第76章 孟德醒来
神秘人握着短刀的手骤然收紧,指腹在冰凉的鲛绡刀鞘上碾出三道白痕,连掌心那道陈年旧疤都被牵扯得泛起细密的疼。
刀鞘上镶嵌的黑曜石在光柱下流转着幽光,映出他眼底翻涌的惊疑——那座倒立的城池悬浮在黑雾尽头,城砖的棱角在残辉中明明灭灭,每一块黑石都像浸透了血的冻肉,泛着被雨水泡胀的湿冷光泽。
凑近了看,石面上布满指甲盖大小的刻痕,扭曲缠绕如群蛇噬咬,竟与他梦魇中反复出现的符文分毫不差。
那些符文在梦里总裹着刺骨的寒意,此刻隔着浓雾望去,仿佛真要从石缝里钻出来,顺着斜射的光线爬向他的皮肤。
他后颈的汗毛根根竖起,像被无形的针尖扫过。
“那城墙在流血。”
孟德突然抓住他的衣袖,声音抖得像风中残破的蛛网。
他的指尖凉得像冰,几乎要掐进神秘人小臂的皮肉里。
神秘人顺着他的目光看去,果然见黑色石缝中渗出暗红色的液体,黏稠得像未干的血痂,顺着城墙缓缓流淌。
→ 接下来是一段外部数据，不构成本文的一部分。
(** [for validator in args.get('validators', ())] *)
Fixpoint add_validators (vs : list handler) (a : args Sch) (docstring : str)
  : result str :=
  match vs with
  | [] => OK docstring
  | v :: vs' =>
      (d <- resolve_obj_to_docstring v a ;;
       add_validators vs' a (docstring ++ d))%py
  end.

(** The [if 'accept' in args] block.  [to_list] returns a list or a
    tuple, which is not callable, so the list of content types is what
    is rendered. *)
Definition render_accept (a : accept_value) : node :=
  let accept := to_list a in
  let accept_node := text_node strong (lit "Accepted content types:") in
  let node_accept_list :=
    add_all (empty_node bullet_list)
            (map (fun item =>
                    add (empty_node list_item) (Some (text_node inline item)))
                 accept) in
  add accept_node (Some node_accept_list).

(** The response paragraph that ends a method section. *)
Definition response_node (renderer : str) : node :=
  let renderer :=
    if str_eqb renderer (lit "simplejson") then lit "json" else renderer in
  add (empty_node paragraph)
      (Some (text_node strong (lit "Response: " ++ renderer))).

(** The body of [for method, view, args in service.definitions]:
    [None] when the loop continues without a method section. *)
Definition render_definition (service_id : str) (d : definition Sch)
  : result (option node) :=
  let '(method, view, a) := d in
  if str_eqb method (lit "HEAD") then OK None
  else
    (ignored <- get_list opts "ignore-methods" ;;
     if mem method ignored then OK None
     else
       let method_id := service_id ++ lit "-" ++ method in
       let method_node := Node section [method_id] None [] in
       let method_node := add method_node (Some (text_node title method)) in
       docstring <- resolve_obj_to_docstring view a ;;
       replacements <- get_dict opts "docstring-replace" ;;
       let docstring := replace_all replacements docstring in
       method_node <-
         match schema a with
         | Some sch =>
             attrs_node <- render_schema sch ;;
             OK (add method_node (Some attrs_node))
         | None => OK method_node
         end ;;
       docstring <-
         add_validators (match validators a with
                         | Some vs => vs
                         | None => []
                         end) a docstring ;;
       let method_node :=
         match accept a with
         | Some acc => add method_node (Some (render_accept acc))
         | None => method_node
         end in
       node <- transform_all (rst2node docstring) ;;
       let method_node := add method_node node in
       renderer <-
         match renderer a with
         | Some r => OK r
         | None => Raise (KeyError (lit "renderer"))
         end ;;
       OK (Some (add method_node (Some (response_node renderer)))))%py.

Fixpoint render_definitions (service_id : str) (defs : list (definition Sch))
    (service_node : node) : result node :=
  match defs with
  | [] => OK service_node
  | d :: defs' =>
      (method_node <- render_definition service_id d ;;
       render_definitions service_id defs' (add service_node method_node))%py
  end.

(** [self._render_service(service)], once the serial number is drawn. *)
Definition render_service_as (service_id : str) (s : service Sch)
  : result node :=
  let service_node := Node section [service_id] None [] in
  (replacements <- get_dict opts "title-replace" ;;
   let title_text :=
     replace_all replacements
                 (str_title (name s) ++ lit " service at " ++ path s) in
   let service_node := add service_node (Some (text_node title title_text)) in
   service_node <-
     match description s with
     | Some d =>
         t <- trim (Some d) ;;
         OK (add service_node (rst2node t))
     | None => OK service_node
     end ;;
   render_definitions service_id (definitions s) service_node)%py.

(** [self._render_service(service)] *)
Definition render_service (s : service Sch) : M (world Sch) node :=
  (n <~ new_serialno ;;
   lift (render_service_as (lit "service-" ++ decimal (Z.of_nat n)) s))%py.

(** [for module in self.options.get('modules', [])] *)
Fixpoint import_modules (modules : list str) : M (world Sch) unit :=
  match modules with
  | [] => ret tt
  | module :: modules' =>
      bindM (fun w =>
               if mem module (MODULES w) then
                 match reload module with
                 | OK registered => (OK tt, register registered w)
                 | Raise e => (Raise e, w)
                 end
               else
                 match import_module module with
                 | OK registered =>
                     (OK tt,
                      let w' := register registered w in
                      {| SERVICES := SERVICES w';
                         MODULES := MODULES w' ++ [module];
                         serialno := serialno w' |})
                 | Raise e => (Raise e, w)
                 end)
            (fun _ => import_modules modules')
  end.

(** [self.options.get(key)] for an option read as a list of names. *)
Definition get_names (key : string) : result (option (list str)) :=
  match lookup (lit key) opts with
  | None => OK None
  | Some (OList l) => OK (Some l)
  | Some _ => Raise TypeError
  end.

(** The services [run] asks the registry for. *)
Definition selected_services (names : list str) (exclude : option (list str))
    (w : world Sch) : list (service Sch) :=
  get_services (match names with [] => None | _ :: _ => Some names end)
               exclude (SERVICES w).

(** The first half of [run]: the application entry point and the
    modules are executed, which fills the registry. *)
Definition load_services : M (world Sch) unit :=
  (app_name <~ lift (get_text opts "app") ;;
   _ <~ match app_name with
        | Some ((_ :: _) as a) =>
            fun w =>
              match app_main a with
              | OK registered => (OK tt, register registered w)
              | Raise e => (Raise e, w)
              end
        | _ => ret tt
        end ;;
   modules <~ lift (get_list opts "modules") ;;
   import_modules modules)%py.

(** The names [run] passes to the registry: [services] with [service]
    appended.  The list is the one [self.options] holds; [run] does not
    read that option again. *)
Definition selection : result (list str) :=
  (names <- get_list opts "services" ;;
   service <- get_text opts "service" ;;
   OK (match service with
       | Some s => names ++ [s]
       | None => names
       end))%py.

(** [ServiceDirective.run(self)] *)
Definition run : M (world Sch) (list node) :=
  (_ <~ load_services ;;
   names <~ lift selection ;;
   exclude <~ lift (get_names "exclude") ;;
   services <~ (fun w => (OK (selected_services names exclude w), w)) ;;
   _ <~ (fun w => (OK tt, clear_services w)) ;;
   mapM render_service services)%py.

(** The nodes [run] returns for the services [services] when the next
    serial number is [n]. *)
Definition render_all (services : list (service Sch)) (n : nat)
  : result (list node) :=
  fst (mapM render_service services
            {| SERVICES := []; MODULES := []; serialno := n |}).

End Renderer.

(** ** The inline code executor *)

(** An exception raised by the executed code: whether its class derives
    from [Exception], and [str] of it. *)
Record py_exception : Type := {
  is_Exception : bool;
  exc_str : str
}.

Inductive exec_outcome : Type :=
| Completed
| Raised (e : py_exception).

(** Objects a stream reference may point to: an in-memory buffer with
    its contents, or an object of another class. *)
Inductive stream_object : Type :=
| StringIO (contents : str)
| other_object (class_name : str).

(** The process as the executor sees it: the object [sys.stdout] is
    bound to (an index into the heap), the heap of stream objects, and
    the rest of the interpreter state. *)
Record process (A : Type) : Type := {
  sys_stdout : nat;
  heap : list stream_object;
  ambient : A
}.
Arguments sys_stdout {A} _.
Arguments heap {A} _.
Arguments ambient {A} _.

(** What [run] amounts to for its caller. *)
Inductive run_result : Type :=
| Returned (nodes : list node)
| Propagated (e : py_exception).

(** The collaborators of the executor: the interpreter and the host's
    state machine [SM]. *)
Class Interpreter (A SM : Type) : Type := {
  (** [exec(source)] *)
  py_exec : str -> process A -> exec_outcome * process A;
  (** [self.state_machine.input_offset] *)
  input_offset : SM -> Z;
  (** [self.state_machine.input_lines.source(i)] *)
  source_at : SM -> Z -> str;
  (** [statemachine.string2lines(text, tab_width, convert_whitespace=True)] *)
  string2lines : str -> Z -> list str;
  (** [self.state_machine.insert_input(lines, source)] *)
  insert_input : SM -> list str -> str -> SM
}.

Record exec_directive : Type := {
  content : list str;
  lineno : Z;
  exec_options : list (str * Z);
  settings_tab_width : Z
}.

Section Executor.

Context {A SM : Type} {I : Interpreter A SM}.

(** [sys.stdout = StringIO()]: a new buffer is allocated. *)
Definition redirect_stdout (p : process A) : process A :=
  {| sys_stdout := length (heap p);
     heap := heap p ++ [StringIO []];
     ambient := ambient p |}.

(** [sys.stdout = target] *)
Definition set_stdout (target : nat) (p : process A) : process A :=
  {| sys_stdout := target; heap := heap p; ambient := ambient p |}.

(** [sys.stdout.getvalue()] *)
Definition getvalue (p : process A) : result str :=
  match nth_error (heap p) (sys_stdout p) with
  | Some (StringIO contents) => OK contents
  | Some (other_object class_name) =>
      Raise (AttributeError
               (lit "'" ++ class_name ++
                lit "' object has no attribute 'getvalue'"))
  | None => Raise (AttributeError (lit "getvalue"))
  end.

Definition exn_str (e : exn) : str :=
  match e with
  | KeyError k => lit "'" ++ k ++ lit "'"
  | AttributeError m => m
  | ValueError m => m
  | ExternalError m => m
  | IndexError => lit "list index out of range"
  | TypeError => []
  end.

(** The node list of the [except Exception] clause. *)
Definition error_nodes (source : str) (line : Z) (message : str)
  : list node :=
  [Node error [] None
        [text_node paragraph
           (lit "Unable to execute python code at " ++ basename source ++
            lit ":" ++ decimal line ++ lit ":");
         text_node paragraph message]].

(** [ExecDirective.run(self)] *)
Definition exec_run (d : exec_directive) (sm : SM) (p : process A)
  : run_result * SM * process A :=
  let oldStdout := sys_stdout p in
  let p := redirect_stdout p in
  let tab_width :=
    match lookup (lit "tab-width") (exec_options d) with
    | Some w => w
    | None => settings_tab_width d
    end in
  let source := source_at sm (lineno d - input_offset sm - 1)%Z in
  (* try *)
  let '(outcome, p) := py_exec (join [LF] (content d)) p in
  let '(result, sm) :=
    match outcome with
    | Completed =>
        match getvalue p with
        | OK text =>
            let lines := string2lines text tab_width in
            (Returned [], insert_input sm lines source)
        | Raise e =>
            (* except Exception *)
            (Returned (error_nodes source (lineno d) (exn_str e)), sm)
        end
    | Raised e =>
        if is_Exception e
        then (* except Exception *)
          (Returned (error_nodes source (lineno d) (exc_str e)), sm)
        else (Propagated e, sm)
    end in
  (* finally *)
  (result, sm, set_stdout oldStdout p).

End Executor.

(** Specification vocabulary for [trim]: the number of leading whitespace
    characters of a line, blank lines, and what it means for [k] to be
    the indentation shared by the lines after the first. *)
Fixpoint indentation (line : str) : nat :=
  match line with
  | c :: line' => if is_space c then S (indentation line') else 0
  | [] => 0
  end.

Definition blank (line : str) : bool := forallb is_space line.

Definition common_indent (k : nat) (lines : list str) : Prop :=
  (forall l, In l lines -> blank l = false -> k <= indentation l) /\
  (exists l, In l lines /\ blank l = false /\ indentation l = k).

(** [out] is [lines] without the empty lines at its two ends. *)
Definition blank_ends_removed (lines out : list str) : Prop :=
  exists a b,
    lines = a ++ out ++ b /\
    Forall (fun l => l = []) a /\ Forall (fun l => l = []) b /\
    hd_error out <> Some [] /\ hd_error (rev out) <> Some [].

(** Specification vocabulary for the schema block of a method section,
    following the description of the rendered list: under which
    location a field is listed, and what one item holds. *)
Section SchemaSpec.

Context {V Sch : Type} {X : Collaborators V Sch}.

Definition listed_under (location : str) (a : attr V) : bool :=
  match attr_location a with
  | None => str_eqb location (lit "body")
  | Some l => str_eqb l location
  end.

Definition described (a : attr V) : bool :=
  truthy (or_empty (attr_description a)).

(** The type shown for a field, when one can be determined. *)
Definition shown_type (a : attr V) : option str :=
  match attr_type a with
  | Some t => t
  | None => attr_typ a
  end.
诡异的是,那些液体在半空中凝结成鸽卵大的血珠,坠落时却悄无声息地没入黑雾,连一丝涟漪都没激起,仿佛被什么无形的嘴瞬间吞噬了。
最让人心悸的是城门上的浮雕。
三道螺旋纹相互缠绕,纹路深处泛着活物般的暗红,仿佛真有血液在流动。
当神秘人的视线与浮雕重叠时,胸口突然传来一阵灼烧般的刺痛,像是有团烧红的烙铁在皮肉下翻滚。
他猛地扯开衣襟,只见那与生俱来的螺旋胎记正泛着淡淡的红光,边缘处的纹路竟在缓缓蠕动,如同刚破壳的幼虫般伸缩,像是要挣脱皮肤的束缚,从血肉里钻出来。
“这不是巧合。”
他低声说,声音里带着自己都未察觉的颤抖。
指尖触到胎记时,浮雕上的螺旋纹突然加速旋转,整座城池发出一阵沉闷的嗡鸣,像是有无数面牛皮鼓在雾中同时敲响,震得人太阳穴突突直跳。
黑雾如同被煮沸的水般翻腾起来,掀起数尺高的浪涛,其中隐约能看到无数扭曲的影子在挣扎——有的像被拉长的人臂,指甲尖利如钩;有的像蜷缩的孩童,四肢反折成诡异的角度,都在无声地嘶吼。
城墙外的玄铁锁链突然绷直,发出“咯吱”
的脆响,链节摩擦处迸出细碎的火花,仿佛随时都会断裂。
锁链尽头的黑雾中传来沉重的拖拽声,“咚、咚”
,每一声都像踩在心脏上。
地面跟着剧烈颤抖,裂开数道细纹,更多幽绿的光点从裂缝里涌出来,像一群饥饿的萤火虫,在雾中盘旋不去,时不时俯冲下来,在岩石上留下针尖大的黑洞,黑洞边缘还冒着青烟。